On ne saurait rendre compte ici de toute la production poétique de Joyce Mansour. Les titres de ses principaux recueils – Cris (1953), Déchirures (1955), Rapaces (1960), Carré blanc (1965), Phallus et momies (1969), Faire signe au machiniste (1977), Trous noirs (1986) – confirment qu’elle est restée fidèle à la veine de la sensualité tragique.
L’érotisme macabre est en effet partout présent dans une œuvre qui proclame ne plus désirer que dans le cauchemar. Motifs obsédants des corps dévorants comme métaphore d’un monde fracassé, fascination de la laideur, de la décrépitude, des sécrétions, comme si tout cela portait encore plus haut la transgression et l’humiliation. Ses mots d’un réalisme provocant, décomposent les dernières langueurs du romantismes de l’amour. L’obscénité en sonne le glas.
Car avec l’amour, l’autre grande affaire de Joyce Mansour, c’est la mort : « Même morte je reviendrai forniquer dans le monde. » Un fond mortifère qui se revendique de Sade autant que de Fourier. L’harmonie sera sexuelle ou ne sera pas. Rage de la manducation, aimer c’est d’abord manger l’autre,… mort ou vif. Sade au fer rouge de ses mots comme sur la chair brulée de jean Benoit.
Laisse-moi t’aimer.
J’aime le goût de ton sang épais
Je le garde longtemps dans ma bouche sans dents.
Son ardeur me brûle la gorge.
J’aime ta sueur.
J’aime caresser tes aisselles
Ruisselantes de joie.
Laisse-moi t’aimer
Laisse-moi sécher tes yeux fermés
Laisse-moi les percer avec ma langue pointue
Et remplir leur creux de ma salive triomphante.
Laisse-moi t’aveugler.
(Cris, 1953)
« La poésie surréaliste, c’est vous », lui écrit André Breton dans une lettre de 1961.

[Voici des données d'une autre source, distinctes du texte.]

Lemma copy_loop_frame slice from k : forall i σ,
  stack (for_ k i (copyByte slice from) σ).2 = stack σ /\
  forall p, p <> slice ->
    heap (for_ k i (copyByte slice from) σ).2 !! p = heap σ !! p.
Proof.
  induction k as [|k IH]; intros i σ; [simpl; auto|].
  simpl. unfold bind.
  assert (H1 : stack (copyByte slice from i σ).2 = stack σ /\
               forall p, p <> slice ->
                 heap (copyByte slice from i σ).2 !! p = heap σ !! p).
  { unfold copyByte, bind, getStack.
    match goal with |- context [load ?p ?j σ] =>
      destruct (load_frame p j σ) as (Ls & _ & _ & Lh);
      destruct (load p j σ) as [b σ1] end.
    simpl in *.
    match goal with |- context [store slice ?j ?c σ1] =>
      destruct (store_frame slice j c σ1) as (Es & _);
      pose proof (store_other slice j c σ1) as Eh end.
    rewrite Es, Ls. split; [reflexivity|].
    intros p Hp. rewrite Eh, Lh by exact Hp. reflexivity. }
  destruct H1 as (Hs & Hh).
  destruct (copyByte slice from i σ) as [[] σ1]. simpl in *.
  destruct (IH (i + 1) σ1) as (Hs' & Hh').
  rewrite Hs', Hs. split; [reflexivity|].
  intros p Hp. rewrite Hh', Hh by exact Hp. reflexivity.
Qed.

(** X17, a slice past the capacity.  On a Live stack, a slice of at least
    one byte whose upper bound exceeds the capacity reads the backing store outside its block:
    the bounds are not checked. *)
Theorem slice_beyond_capacity from to σ bs :
  Live σ bs -> 0 <= from < to -> to < modulus ->
  dataSize (stack σ) < to ->
  fault (getStackSlice from to σ).2 = true.
Proof.
  intros ((Hblk & Hlen & Hr & Hm & _ & Hal) & _) Hft Hto Hbeyond.
  pose proof (Allocated_lt σ _ _ Hal Hblk) as Hd.
  unfold getStackSlice, bind, malloc, ret.
  rewrite (wrap_small (to - from)) by lia.
  match goal with |- context [for_ ?k 0 ?body ?s] =>
    assert (H : fault (for_ k 0 body s).2 = true);
    [| destruct (for_ k 0 body s) as [[] σ1]; exact H] end.
  set (first := Z.to_nat (dataSize (stack σ) - from)).
  assert (Hfirst : Z.of_nat first = Z.max 0 (dataSize (stack σ) - from))
    by (unfold first; lia).
  clearbody first.
  replace (Z.to_nat (to - from))
    with (first + Z.to_nat (to - from - Z.of_nat first))%nat by lia.
  rewrite for_app. unfold bind.
  match goal with |- context [for_ first 0 ?body ?s] =>
    destruct (copy_loop_frame (next σ) from first 0 s) as (Hs & Hh);
    destruct (for_ first 0 body s) as [[] σ1] end.
  simpl in Hs, Hh.
  apply for_first_fault; [apply sticky_copyByte | lia |].
  unfold copyByte, bind, getStack, load.
  rewrite Hs, Hh by lia. rewrite lookup_insert_ne by lia. rewrite Hblk.
  rewrite wrap_small by lia.
  rewrite decide_False by (unfold within; lia).
  apply sticky_store. reflexivity.
Qed.

(** *** The invariant *)

(** X18, calls within the contract are safe.  Any one operation called
    within its contract on a Live stack returns and leaves the stack Live:
    the [Stack] object still owns a block of [capacity] bytes, the length
    is at most the capacity, and no access has left its block. *)
Theorem exec_keeps_live B fuel op σ bs :
  ConfigOK B -> Live σ bs -> inContract B op σ -> (1 <= fuel)%nat ->
  exists σ' bs', exec fuel op σ = Some (tt, σ') /\ Live σ' bs'.
Proof.
  intros Hcfg Hlive Hok Hfuel.
  pose proof Hlive as ((Hblk & Hlen & Hr & Hm & Hf & Hal) & Hle).
  pose proof (Allocated_lt σ _ _ Hal Hblk) as Hd.
  destruct op as [input n|n|buffer n|n|from to]; simpl in *.
  - destruct Hok as (bytes & Hin & -> & Hne & HB).
    destruct (pushToStack_contents B fuel input bytes σ bs Hcfg Hlive Hin Hne HB Hfuel)
      as (σ' & bs' & E & Hl' & _).
    exists σ', bs'. split; assumption.
  - unfold lift. rewrite (popStackWithoutBuffer_eq n σ bs Hlive Hok).
    eexists _, _. split; [reflexivity|].
    apply Live_popped; assumption.
  - destruct Hok as (Hn & out & Hout & Hne & Hroom). unfold lift.
    rewrite (popStackToBuffer_eq buffer n σ bs out Hlive Hout Hne Hn Hroom).
    eexists _, _. split; [reflexivity|].
    apply Live_popped; try assumption.
    exact (Allocated_update σ buffer out _ Hal Hout).
  - unfold lift, bind, ret. rewrite (popStack_eq n σ bs Hlive Hok).
    eexists _, _. split; [reflexivity|].
    apply Live_popped; try assumption; [|lia].
    apply Allocated_malloc, Hal.
  - destruct Hok as (Hft & Hto). unfold lift, bind, ret.
    rewrite (getStackSlice_eq from to σ bs Hlive Hft Hto).
    eexists _, bs. split; [reflexivity|].
    unfold Live, Owns. simpl. rewrite lookup_insert_ne by lia.
    split; [|exact Hle].
    repeat (split; [assumption|]). apply Allocated_malloc, Hal.
Qed.

Lemma cleared_lookup lo hi bs i :
  (lo <= hi <= length bs)%nat ->
  cleared lo hi bs !! i
  = if decide (lo <= i < hi)%nat then Some x00 else bs !! i.
Proof.
  intros H. case_decide as Hi.
  - apply cleared_zero; lia.
  - destruct (decide (i < lo)%nat) as [Hlt|Hge].
    + apply cleared_below. lia.
    + unfold cleared. rewrite app_assoc.
      rewrite lookup_app_r
        by (rewrite length_app, length_take, length_replicate; lia).
      rewrite length_app, length_take, length_replicate, lookup_drop.
      f_equal. lia.
Qed.

Lemma cleared_cleared lo mid hi bs :
  (lo <= mid <= hi)%nat -> (hi <= length bs)%nat ->
  cleared lo mid (cleared mid hi bs) = cleared lo hi bs.
Proof.
  intros H Hhi. apply list_eq. intros i.
  rewrite (cleared_lookup lo mid) by (rewrite length_cleared; lia).
  rewrite !cleared_lookup by lia.
  repeat case_decide; try reflexivity; lia.
Qed.

Lemma cleared_window n hi b bs :
  (b <= n <= hi)%nat -> (hi <= length bs)%nat ->
  take b (drop (n - b) (cleared n hi bs)) = take b (drop (n - b) bs).
Proof.
  intros H Hhi. apply list_eq. intros i.
  destruct (decide (i < b)%nat) as [Hi|Hi].
  - rewrite !lookup_take_lt, !lookup_drop by exact Hi.
    apply cleared_below. lia.
  - rewrite !lookup_take_ge by lia. reflexivity.
Qed.

Lemma take_window_split m a b (bs : list byte) :
  take (a + b) (drop m bs)
  = take b (drop m bs) ++ take a (drop (m + b) bs).
Proof.
  rewrite <- drop_drop, take_take_drop. f_equal. lia.
Qed.

(** The world between two pops: the first pop, and the second pop written
    on the bytes of before the first. *)
Lemma pop_first_then a b σ bs :
  Live σ bs -> 0 <= a -> 0 <= b -> a + b <= stackPointer (stack σ) ->
  let sp := stackPointer (stack σ) in
  let σ1 := (popStack a σ).2 in
  popStack a σ =
    (next σ,
     mkWorld (mkStack (dataSize (stack σ)) (sp - a) (data (stack σ)))
             (<[data (stack σ) := cleared (Z.to_nat (sp - a)) (Z.to_nat sp) bs]>
                (<[next σ := take (Z.to_nat a) (topFirst σ bs)]> (heap σ)))
             (S (next σ)) (consults σ) (fault σ)) /\
  Live σ1 (cleared (Z.to_nat (sp - a)) (Z.to_nat sp) bs) /\
  popStack b σ1 =
    (S (next σ),
     mkWorld (mkStack (dataSize (stack σ)) (sp - a - b) (data (stack σ)))
             (<[data (stack σ) :=
                  cleared (Z.to_nat (sp - (a + b))) (Z.to_nat sp) bs]>
                (<[S (next σ) :=
                     reverse (take (Z.to_nat b)
                                (drop (Z.to_nat (sp - (a + b))) bs))]>
                   (<[data (stack σ) :=
                        cleared (Z.to_nat (sp - a)) (Z.to_nat sp) bs]>
                      (<[next σ := take (Z.to_nat a) (topFirst σ bs)]>
                         (heap σ)))))
             (S (S (next σ))) (consults σ) (fault σ)).
Proof.
  intros Hlive Ha Hb Hab. cbv zeta.
  pose proof Hlive as ((Hblk & Hlen & Hr & Hm & Hf & Hal) & Hle).
  pose proof (Allocated_lt σ _ _ Hal Hblk) as Hd.
  rewrite (popStack_eq a σ bs Hlive) by lia. simpl.
  split; [reflexivity|].
  match goal with |- Live ?s _ /\ _ => set (σ1 := s) end.
  assert (Hl1 : Live σ1 (cleared (Z.to_nat (stackPointer (stack σ) - a))
                           (Z.to_nat (stackPointer (stack σ))) bs)).
  { apply Live_popped; try assumption; [lia | | lia].
    apply Allocated_malloc, Hal. }
  split; [exact Hl1|].
  rewrite (popStack_eq b σ1 _ Hl1) by (simpl; lia).
  unfold σ1. simpl. f_equal. f_equal.
  rewrite take_topFirst by (simpl; rewrite length_cleared; lia).
  simpl. f_equal.
  - replace (Z.to_nat (stackPointer (stack σ) - a - b))
      with (Z.to_nat (stackPointer (stack σ) - (a + b))) by lia.
    apply cleared_cleared; lia.
  - f_equal. f_equal.
    replace (Z.to_nat (stackPointer (stack σ) - a) - Z.to_nat b)%nat
      with (Z.to_nat (stackPointer (stack σ) - (a + b))) by lia.
    replace (Z.to_nat (stackPointer (stack σ) - (a + b)))
      with (Z.to_nat (stackPointer (stack σ) - a) - Z.to_nat b)%nat by lia.
    apply cleared_window; lia.
Qed.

L’art de la rencontre fortuite de l’art
C’est avec André Breton qu’elle promena sa curiosité esthétique aux Puces ou dans les salles des ventes et se constitua une collection originale dont on peut voir ici un choix sensible.
L’ensemble se distingue par la présence simultanée de sculptures primitives avec une prédilection pour les œuvres d’Océanie (masques malangan de Nouvelle-Irlande, statuettes biwat de Nouvelle-Guinée, figure de l’île de Pâques, statues de Nouvelle Bretagne…), d’œuvres historiques du surréalisme : une toile de Toyen, une gouache d’Hans Bellmer, une sculpture d’Hans Arp ainsi que des cadavres exquis de 1940-1941, et de l’art contemporain avec des toiles de Pierre Alechinsky, Jorge Camacho, Henri Michaux, Pierre Molinier (les mêmes qui participèrent à l’illustration de certains de ses recueils) et des sculptures d’Agustin Cárdenas et de Max Ernst en particulier, des portraits de l’artiste par Man Ray ou Gilles Ehrmann.
Sont aussi présentés des reliquaires de sa fabrication. Car chez Joyce Mansour, la grande poétesse surréaliste se doublait d’une bricoleuse d’objets à fonctionnement symbolique. Elle hérissait de clous des balles en polystyrène. Ainsi naissait une floraison étrange et agressive, les “ objets méchants ”. Elle réalisait encore des boîtes qui sont autant de pièges ou de tombeaux ironiques de ses obsessions.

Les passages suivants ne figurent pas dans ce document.